Task instructions. Without omitting anything, return the records precisely as given.
--- Data for this task Enclosed Below ---
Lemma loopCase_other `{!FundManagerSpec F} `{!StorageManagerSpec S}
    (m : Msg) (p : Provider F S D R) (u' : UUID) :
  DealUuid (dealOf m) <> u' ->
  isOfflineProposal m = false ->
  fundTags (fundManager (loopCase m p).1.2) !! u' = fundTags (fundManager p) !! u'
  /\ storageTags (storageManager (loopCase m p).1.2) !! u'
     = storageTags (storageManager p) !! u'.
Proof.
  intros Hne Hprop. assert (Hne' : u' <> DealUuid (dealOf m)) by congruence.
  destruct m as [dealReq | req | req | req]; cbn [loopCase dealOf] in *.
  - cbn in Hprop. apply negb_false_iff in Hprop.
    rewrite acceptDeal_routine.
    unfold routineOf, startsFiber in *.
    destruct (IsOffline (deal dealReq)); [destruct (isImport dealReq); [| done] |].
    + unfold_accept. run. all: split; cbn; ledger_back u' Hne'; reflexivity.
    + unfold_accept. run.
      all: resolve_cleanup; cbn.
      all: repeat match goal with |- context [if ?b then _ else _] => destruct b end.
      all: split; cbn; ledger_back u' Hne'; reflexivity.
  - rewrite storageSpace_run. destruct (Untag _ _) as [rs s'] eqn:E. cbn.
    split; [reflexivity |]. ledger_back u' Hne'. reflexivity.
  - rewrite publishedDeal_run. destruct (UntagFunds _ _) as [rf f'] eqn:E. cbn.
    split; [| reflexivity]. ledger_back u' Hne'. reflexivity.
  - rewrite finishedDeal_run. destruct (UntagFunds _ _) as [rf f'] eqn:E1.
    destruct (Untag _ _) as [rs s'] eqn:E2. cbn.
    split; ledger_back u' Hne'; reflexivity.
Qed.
--- End of Enclosed Data for this task ---
Response for this exercise.
Lemma loopCase_other `{!FundManagerSpec F} `{!StorageManagerSpec S}
    (m : Msg) (p : Provider F S D R) (u' : UUID) :
  DealUuid (dealOf m) <> u' ->
  isOfflineProposal m = false ->
  fundTags (fundManager (loopCase m p).1.2) !! u' = fundTags (fundManager p) !! u'
  /\ storageTags (storageManager (loopCase m p).1.2) !! u'
     = storageTags (storageManager p) !! u'.
Proof.
  intros Hne Hprop. assert (Hne' : u' <> DealUuid (dealOf m)) by congruence.
  destruct m as [dealReq | req | req | req]; cbn [loopCase dealOf] in *.
  - cbn in Hprop. apply negb_false_iff in Hprop.
    rewrite acceptDeal_routine.
    unfold routineOf, startsFiber in *.
    destruct (IsOffline (deal dealReq)); [destruct (isImport dealReq); [| done] |].
    + unfold_accept. run. all: split; cbn; ledger_back u' Hne'; reflexivity.
    + unfold_accept. run.
      all: resolve_cleanup; cbn.
      all: repeat match goal with |- context [if ?b then _ else _] => destruct b end.
      all: split; cbn; ledger_back u' Hne'; reflexivity.
  - rewrite storageSpace_run. destruct (Untag _ _) as [rs s'] eqn:E. cbn.
    split; [reflexivity |]. ledger_back u' Hne'. reflexivity.
  - rewrite publishedDeal_run. destruct (UntagFunds _ _) as [rf f'] eqn:E. cbn.
    split; [| reflexivity]. ledger_back u' Hne'. reflexivity.
  - rewrite finishedDeal_run. destruct (UntagFunds _ _) as [rf f'] eqn:E1.
    destruct (Untag _ _) as [rs s'] eqn:E2. cbn.
    split; ledger_back u' Hne'; reflexivity.
Qed.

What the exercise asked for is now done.